Input data:
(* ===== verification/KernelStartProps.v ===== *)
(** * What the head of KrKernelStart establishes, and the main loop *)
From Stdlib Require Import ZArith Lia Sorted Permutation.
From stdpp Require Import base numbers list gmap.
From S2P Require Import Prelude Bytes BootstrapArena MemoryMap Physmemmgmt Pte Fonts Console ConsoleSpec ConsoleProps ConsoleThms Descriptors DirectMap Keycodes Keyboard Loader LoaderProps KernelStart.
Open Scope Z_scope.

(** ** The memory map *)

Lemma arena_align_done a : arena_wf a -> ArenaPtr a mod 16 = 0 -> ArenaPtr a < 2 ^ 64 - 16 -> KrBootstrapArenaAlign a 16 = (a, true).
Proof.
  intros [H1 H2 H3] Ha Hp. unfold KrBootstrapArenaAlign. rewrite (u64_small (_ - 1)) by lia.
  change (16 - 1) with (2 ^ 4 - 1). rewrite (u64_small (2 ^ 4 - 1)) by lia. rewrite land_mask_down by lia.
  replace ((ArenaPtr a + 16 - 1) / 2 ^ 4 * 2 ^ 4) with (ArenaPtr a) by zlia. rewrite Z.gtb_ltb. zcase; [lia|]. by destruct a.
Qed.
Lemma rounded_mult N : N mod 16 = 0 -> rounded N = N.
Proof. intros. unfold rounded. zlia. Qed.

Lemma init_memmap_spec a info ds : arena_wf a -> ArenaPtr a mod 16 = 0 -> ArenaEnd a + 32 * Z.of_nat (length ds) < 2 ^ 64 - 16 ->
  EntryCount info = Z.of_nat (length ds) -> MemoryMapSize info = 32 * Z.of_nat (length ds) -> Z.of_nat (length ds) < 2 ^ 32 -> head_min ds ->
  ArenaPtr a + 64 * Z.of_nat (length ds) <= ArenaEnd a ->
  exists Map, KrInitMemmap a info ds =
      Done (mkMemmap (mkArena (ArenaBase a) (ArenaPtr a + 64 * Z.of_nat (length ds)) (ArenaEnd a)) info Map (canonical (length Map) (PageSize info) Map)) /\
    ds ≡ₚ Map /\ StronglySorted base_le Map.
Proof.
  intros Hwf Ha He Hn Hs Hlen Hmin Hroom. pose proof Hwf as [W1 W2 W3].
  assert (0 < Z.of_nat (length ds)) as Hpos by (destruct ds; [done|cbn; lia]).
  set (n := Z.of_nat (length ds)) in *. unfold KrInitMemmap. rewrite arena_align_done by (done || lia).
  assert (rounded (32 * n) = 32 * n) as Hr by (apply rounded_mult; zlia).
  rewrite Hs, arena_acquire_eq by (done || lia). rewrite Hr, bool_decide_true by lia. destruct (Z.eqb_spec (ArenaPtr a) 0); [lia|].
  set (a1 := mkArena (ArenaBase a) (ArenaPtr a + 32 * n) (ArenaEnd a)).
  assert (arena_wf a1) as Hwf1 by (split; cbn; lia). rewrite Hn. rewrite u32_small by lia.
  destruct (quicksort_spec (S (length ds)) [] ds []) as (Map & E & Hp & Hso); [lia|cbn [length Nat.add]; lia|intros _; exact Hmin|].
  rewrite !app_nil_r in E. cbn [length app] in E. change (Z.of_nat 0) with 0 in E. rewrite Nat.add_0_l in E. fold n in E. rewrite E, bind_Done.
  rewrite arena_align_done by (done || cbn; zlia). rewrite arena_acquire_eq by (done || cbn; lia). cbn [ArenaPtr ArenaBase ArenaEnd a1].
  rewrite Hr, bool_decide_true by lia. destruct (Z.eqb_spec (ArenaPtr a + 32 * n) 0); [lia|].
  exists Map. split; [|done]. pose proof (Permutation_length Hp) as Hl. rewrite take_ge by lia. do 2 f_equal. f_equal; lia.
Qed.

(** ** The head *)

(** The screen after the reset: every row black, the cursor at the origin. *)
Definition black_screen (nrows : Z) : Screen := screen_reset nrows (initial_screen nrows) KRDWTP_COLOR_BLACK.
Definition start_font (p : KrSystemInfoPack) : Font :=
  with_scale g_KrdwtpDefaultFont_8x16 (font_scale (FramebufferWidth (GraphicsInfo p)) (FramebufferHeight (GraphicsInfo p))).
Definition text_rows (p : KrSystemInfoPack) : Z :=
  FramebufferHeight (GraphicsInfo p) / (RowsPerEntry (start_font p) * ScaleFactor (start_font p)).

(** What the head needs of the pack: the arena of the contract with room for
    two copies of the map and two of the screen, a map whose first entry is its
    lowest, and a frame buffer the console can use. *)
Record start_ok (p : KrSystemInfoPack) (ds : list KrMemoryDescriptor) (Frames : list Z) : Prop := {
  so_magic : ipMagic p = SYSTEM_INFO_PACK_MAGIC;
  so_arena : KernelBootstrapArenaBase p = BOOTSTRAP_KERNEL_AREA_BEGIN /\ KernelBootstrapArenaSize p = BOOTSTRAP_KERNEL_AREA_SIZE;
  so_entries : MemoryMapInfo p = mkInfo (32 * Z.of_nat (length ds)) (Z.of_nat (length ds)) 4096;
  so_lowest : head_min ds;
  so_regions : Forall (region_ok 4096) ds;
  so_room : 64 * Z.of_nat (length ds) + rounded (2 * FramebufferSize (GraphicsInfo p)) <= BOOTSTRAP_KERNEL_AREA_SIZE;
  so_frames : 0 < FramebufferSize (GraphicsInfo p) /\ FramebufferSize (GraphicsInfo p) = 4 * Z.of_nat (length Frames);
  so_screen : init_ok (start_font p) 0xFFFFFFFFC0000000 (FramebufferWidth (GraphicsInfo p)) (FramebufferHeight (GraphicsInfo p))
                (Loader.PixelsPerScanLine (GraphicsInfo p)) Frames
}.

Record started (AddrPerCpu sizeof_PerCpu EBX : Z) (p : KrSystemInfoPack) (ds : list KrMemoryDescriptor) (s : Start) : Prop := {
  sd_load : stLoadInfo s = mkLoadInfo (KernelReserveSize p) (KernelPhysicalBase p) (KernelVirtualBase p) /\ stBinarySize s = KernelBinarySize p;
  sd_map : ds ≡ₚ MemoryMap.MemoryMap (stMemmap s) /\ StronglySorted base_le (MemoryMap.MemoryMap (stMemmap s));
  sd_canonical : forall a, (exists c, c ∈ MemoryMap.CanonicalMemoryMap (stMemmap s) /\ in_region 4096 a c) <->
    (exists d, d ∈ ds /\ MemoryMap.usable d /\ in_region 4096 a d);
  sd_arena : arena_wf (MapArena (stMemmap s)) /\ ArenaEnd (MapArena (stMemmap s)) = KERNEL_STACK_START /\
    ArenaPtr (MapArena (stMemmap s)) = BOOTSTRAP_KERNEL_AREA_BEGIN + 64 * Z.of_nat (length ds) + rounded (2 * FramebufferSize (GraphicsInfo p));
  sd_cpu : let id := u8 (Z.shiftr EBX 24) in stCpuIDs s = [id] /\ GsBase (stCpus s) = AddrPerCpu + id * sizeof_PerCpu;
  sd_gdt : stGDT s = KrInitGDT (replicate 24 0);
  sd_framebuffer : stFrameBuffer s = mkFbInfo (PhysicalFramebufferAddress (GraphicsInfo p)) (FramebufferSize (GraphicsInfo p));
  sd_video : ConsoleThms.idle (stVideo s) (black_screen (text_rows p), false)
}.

* * *

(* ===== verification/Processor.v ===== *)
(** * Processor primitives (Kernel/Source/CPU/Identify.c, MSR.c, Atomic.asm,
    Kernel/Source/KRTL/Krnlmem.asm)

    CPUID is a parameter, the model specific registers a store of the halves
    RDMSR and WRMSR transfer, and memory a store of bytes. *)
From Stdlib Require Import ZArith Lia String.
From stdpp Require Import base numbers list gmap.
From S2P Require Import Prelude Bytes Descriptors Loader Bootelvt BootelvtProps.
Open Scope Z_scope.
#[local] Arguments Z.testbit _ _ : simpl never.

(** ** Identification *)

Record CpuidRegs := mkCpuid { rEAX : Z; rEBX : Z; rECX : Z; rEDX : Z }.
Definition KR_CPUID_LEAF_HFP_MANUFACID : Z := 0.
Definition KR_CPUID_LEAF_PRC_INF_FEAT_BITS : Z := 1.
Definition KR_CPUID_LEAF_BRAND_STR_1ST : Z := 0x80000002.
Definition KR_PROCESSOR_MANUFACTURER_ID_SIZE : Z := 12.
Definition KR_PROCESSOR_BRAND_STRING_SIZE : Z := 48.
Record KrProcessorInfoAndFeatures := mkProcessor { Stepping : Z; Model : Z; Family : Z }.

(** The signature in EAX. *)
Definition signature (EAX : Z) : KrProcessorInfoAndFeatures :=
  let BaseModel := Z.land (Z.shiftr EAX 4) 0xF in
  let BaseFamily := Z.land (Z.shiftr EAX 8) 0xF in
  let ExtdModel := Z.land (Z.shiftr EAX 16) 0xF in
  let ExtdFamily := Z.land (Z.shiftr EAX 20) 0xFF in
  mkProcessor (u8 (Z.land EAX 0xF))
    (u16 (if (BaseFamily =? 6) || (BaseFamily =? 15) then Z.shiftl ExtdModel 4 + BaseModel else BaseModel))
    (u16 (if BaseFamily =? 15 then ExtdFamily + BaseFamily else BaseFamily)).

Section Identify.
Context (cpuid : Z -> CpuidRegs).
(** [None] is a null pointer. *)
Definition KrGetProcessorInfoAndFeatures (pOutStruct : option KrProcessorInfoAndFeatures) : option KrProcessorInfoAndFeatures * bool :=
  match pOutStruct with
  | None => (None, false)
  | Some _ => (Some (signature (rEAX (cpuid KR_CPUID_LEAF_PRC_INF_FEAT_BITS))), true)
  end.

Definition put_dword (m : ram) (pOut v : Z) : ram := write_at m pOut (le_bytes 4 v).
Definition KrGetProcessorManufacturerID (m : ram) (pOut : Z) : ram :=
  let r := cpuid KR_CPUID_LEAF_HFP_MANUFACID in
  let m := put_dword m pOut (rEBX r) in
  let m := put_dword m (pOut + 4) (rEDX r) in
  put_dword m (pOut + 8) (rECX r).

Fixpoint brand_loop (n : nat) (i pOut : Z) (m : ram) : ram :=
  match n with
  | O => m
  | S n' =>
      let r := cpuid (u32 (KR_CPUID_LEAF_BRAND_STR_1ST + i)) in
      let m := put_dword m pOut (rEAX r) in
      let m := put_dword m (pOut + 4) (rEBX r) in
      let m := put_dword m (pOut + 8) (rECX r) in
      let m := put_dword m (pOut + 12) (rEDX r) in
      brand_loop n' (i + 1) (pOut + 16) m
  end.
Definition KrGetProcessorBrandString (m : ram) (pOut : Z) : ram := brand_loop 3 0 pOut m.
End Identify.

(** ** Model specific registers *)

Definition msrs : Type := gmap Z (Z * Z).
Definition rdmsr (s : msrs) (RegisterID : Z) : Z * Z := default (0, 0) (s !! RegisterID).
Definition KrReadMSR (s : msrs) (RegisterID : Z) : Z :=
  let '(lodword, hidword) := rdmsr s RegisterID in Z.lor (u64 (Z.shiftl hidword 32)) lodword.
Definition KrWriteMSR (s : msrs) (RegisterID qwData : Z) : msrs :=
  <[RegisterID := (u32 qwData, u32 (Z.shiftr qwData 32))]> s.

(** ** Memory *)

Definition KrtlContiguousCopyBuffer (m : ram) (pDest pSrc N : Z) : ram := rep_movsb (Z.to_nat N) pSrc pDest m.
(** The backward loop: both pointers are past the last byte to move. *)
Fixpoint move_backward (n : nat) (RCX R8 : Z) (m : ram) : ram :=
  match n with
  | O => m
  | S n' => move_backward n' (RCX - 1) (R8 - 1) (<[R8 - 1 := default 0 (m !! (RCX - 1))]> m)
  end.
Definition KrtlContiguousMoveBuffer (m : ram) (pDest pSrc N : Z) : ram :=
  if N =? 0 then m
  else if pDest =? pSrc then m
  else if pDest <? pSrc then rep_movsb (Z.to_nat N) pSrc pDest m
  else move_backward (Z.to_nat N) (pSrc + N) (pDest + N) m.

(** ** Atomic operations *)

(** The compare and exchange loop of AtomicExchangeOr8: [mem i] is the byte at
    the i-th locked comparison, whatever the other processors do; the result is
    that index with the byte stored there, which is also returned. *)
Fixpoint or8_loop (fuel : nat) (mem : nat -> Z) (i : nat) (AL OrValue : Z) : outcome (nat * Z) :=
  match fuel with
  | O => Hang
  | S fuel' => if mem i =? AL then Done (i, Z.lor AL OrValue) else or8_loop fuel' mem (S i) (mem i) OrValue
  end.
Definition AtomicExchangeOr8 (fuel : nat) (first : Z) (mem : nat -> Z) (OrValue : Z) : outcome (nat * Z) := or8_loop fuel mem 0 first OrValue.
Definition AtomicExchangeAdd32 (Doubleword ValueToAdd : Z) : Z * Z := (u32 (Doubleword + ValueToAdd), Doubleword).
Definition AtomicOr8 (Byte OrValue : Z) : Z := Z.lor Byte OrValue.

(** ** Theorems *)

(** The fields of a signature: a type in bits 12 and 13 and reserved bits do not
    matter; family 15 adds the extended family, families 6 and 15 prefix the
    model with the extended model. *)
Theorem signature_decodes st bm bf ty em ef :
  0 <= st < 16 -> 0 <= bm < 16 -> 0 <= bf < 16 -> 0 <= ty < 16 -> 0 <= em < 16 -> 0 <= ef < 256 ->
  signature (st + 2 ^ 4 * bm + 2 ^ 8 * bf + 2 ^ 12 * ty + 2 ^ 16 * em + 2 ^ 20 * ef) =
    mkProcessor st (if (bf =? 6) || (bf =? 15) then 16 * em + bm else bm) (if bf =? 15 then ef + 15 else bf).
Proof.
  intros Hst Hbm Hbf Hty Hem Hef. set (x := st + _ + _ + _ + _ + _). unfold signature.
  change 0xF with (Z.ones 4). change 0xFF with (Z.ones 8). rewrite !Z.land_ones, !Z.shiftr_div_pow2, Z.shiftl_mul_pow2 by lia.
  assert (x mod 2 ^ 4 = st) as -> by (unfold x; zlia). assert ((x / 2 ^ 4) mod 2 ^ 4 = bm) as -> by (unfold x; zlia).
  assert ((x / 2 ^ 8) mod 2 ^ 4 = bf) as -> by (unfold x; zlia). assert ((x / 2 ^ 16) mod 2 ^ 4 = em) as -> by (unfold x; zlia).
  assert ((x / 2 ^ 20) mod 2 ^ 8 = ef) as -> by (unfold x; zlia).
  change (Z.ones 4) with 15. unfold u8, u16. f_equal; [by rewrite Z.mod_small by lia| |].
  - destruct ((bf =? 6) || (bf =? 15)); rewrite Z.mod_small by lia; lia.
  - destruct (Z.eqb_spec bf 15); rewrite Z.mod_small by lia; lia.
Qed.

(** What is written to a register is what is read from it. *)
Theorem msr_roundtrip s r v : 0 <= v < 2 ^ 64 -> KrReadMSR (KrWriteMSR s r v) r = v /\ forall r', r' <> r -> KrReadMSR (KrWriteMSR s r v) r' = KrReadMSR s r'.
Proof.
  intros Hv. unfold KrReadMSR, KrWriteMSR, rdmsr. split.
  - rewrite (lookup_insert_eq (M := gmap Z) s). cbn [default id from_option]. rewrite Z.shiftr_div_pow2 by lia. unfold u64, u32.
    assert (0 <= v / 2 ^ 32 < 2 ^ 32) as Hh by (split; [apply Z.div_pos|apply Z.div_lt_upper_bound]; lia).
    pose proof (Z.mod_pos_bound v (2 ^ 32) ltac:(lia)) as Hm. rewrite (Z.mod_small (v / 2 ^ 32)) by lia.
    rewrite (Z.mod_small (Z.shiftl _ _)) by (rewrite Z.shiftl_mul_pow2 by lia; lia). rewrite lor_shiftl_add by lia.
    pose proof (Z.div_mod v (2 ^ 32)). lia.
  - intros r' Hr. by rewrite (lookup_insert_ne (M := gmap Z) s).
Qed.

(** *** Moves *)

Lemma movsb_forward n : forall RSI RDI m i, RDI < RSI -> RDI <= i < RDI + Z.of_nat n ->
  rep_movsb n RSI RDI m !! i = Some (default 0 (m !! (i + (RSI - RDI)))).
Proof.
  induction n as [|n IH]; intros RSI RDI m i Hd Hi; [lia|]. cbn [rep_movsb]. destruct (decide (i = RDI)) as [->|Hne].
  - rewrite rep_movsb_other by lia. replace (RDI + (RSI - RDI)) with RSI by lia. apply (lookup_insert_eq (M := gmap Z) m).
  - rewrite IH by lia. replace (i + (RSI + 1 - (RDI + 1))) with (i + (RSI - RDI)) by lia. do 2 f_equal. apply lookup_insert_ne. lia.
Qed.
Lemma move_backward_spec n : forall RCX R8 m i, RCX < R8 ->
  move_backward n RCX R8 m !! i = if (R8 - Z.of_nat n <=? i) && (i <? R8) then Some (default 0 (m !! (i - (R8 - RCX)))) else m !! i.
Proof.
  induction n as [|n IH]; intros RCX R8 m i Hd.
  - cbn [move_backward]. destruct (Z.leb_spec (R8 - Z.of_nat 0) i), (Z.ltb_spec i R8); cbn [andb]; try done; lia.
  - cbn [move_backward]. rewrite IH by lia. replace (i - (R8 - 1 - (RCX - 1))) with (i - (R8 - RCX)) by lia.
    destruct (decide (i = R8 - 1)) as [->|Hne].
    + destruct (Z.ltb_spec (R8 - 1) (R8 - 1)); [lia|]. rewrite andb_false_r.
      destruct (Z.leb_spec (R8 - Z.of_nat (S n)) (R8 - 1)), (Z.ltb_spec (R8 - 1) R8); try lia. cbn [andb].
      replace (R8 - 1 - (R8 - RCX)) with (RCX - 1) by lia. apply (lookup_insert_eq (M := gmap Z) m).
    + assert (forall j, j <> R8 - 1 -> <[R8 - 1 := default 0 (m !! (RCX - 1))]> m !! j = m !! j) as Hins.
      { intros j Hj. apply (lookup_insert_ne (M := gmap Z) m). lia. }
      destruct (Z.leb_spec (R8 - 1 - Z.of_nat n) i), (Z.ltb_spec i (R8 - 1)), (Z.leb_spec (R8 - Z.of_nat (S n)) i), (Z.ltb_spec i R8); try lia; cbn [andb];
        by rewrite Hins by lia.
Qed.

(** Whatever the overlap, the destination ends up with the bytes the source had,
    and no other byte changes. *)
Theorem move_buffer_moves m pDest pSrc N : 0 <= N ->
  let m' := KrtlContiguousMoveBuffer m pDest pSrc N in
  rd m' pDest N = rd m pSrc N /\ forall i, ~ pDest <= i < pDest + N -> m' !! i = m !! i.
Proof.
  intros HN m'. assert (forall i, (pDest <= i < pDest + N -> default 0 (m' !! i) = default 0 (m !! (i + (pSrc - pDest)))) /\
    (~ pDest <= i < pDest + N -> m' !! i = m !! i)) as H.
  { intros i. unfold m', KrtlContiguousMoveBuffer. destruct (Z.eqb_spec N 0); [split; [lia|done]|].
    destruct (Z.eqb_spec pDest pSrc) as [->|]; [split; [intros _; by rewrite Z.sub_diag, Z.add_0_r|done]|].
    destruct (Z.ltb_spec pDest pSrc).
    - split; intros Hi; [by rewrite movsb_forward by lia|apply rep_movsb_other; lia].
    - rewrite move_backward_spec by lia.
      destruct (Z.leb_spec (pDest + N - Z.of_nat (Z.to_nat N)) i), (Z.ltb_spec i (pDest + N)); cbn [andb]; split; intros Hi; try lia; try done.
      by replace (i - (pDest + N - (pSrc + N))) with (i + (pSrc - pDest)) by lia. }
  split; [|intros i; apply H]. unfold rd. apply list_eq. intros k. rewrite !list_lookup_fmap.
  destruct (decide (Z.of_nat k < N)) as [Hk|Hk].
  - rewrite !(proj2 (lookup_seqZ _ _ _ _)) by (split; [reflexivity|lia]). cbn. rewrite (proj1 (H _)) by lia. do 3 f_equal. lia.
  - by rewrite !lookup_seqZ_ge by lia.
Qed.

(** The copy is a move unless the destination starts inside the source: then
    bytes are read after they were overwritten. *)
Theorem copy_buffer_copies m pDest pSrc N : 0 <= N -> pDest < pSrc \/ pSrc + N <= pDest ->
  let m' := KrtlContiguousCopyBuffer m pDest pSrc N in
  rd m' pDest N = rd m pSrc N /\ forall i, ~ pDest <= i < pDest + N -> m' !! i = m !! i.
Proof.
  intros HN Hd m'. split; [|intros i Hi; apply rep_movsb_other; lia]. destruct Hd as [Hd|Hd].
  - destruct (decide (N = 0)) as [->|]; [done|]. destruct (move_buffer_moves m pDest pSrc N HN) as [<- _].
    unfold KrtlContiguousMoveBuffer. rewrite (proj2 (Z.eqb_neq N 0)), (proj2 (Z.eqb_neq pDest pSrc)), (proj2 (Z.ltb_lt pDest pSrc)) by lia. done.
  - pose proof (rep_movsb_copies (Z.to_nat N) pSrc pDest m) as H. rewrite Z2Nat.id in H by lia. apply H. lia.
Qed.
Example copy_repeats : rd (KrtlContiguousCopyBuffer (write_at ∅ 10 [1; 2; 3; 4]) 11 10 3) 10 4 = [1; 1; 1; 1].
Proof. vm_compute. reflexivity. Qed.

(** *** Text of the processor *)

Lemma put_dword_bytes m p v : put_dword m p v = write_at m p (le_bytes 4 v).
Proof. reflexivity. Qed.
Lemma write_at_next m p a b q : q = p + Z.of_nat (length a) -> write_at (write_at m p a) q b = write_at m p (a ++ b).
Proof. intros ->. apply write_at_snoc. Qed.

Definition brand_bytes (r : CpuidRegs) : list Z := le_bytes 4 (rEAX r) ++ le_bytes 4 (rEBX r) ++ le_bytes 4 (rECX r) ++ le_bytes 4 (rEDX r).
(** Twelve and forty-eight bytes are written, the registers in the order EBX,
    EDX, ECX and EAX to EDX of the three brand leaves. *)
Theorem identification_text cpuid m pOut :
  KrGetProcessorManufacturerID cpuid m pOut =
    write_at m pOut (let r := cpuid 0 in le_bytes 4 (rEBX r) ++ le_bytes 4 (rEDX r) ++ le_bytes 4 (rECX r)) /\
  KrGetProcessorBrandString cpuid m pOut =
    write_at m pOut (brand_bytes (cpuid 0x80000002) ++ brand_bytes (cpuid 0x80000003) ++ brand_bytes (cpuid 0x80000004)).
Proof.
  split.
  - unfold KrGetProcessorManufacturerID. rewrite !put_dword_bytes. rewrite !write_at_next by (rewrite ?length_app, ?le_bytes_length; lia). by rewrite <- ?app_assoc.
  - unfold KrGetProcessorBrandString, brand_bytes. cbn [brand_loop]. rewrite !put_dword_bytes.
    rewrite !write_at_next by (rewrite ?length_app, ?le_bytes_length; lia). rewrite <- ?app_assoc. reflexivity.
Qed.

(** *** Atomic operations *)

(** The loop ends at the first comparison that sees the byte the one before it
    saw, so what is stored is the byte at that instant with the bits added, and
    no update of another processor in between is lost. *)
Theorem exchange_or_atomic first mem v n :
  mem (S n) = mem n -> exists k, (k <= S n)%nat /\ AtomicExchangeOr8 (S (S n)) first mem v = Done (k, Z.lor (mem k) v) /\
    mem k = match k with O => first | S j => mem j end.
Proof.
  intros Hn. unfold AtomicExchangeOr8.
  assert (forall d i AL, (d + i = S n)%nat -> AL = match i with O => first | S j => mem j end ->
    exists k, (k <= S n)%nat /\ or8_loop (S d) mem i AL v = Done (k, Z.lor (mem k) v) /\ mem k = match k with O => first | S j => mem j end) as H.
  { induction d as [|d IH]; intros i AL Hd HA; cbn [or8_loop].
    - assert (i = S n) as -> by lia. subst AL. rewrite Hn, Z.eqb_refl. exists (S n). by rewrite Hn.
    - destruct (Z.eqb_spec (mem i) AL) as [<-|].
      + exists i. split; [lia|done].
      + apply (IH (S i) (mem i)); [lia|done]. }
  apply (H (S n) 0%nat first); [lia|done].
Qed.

Requirement: Working from the records above, write out verbatim only the lines from the line containing "Lemma write_at_next m" through the line containing "Proof. intros ->. apply write_at_snoc. Qed.".

Response below:
Lemma write_at_next m p a b q : q = p + Z.of_nat (length a) -> write_at (write_at m p a) q b = write_at m p (a ++ b).
Proof. intros ->. apply write_at_snoc. Qed.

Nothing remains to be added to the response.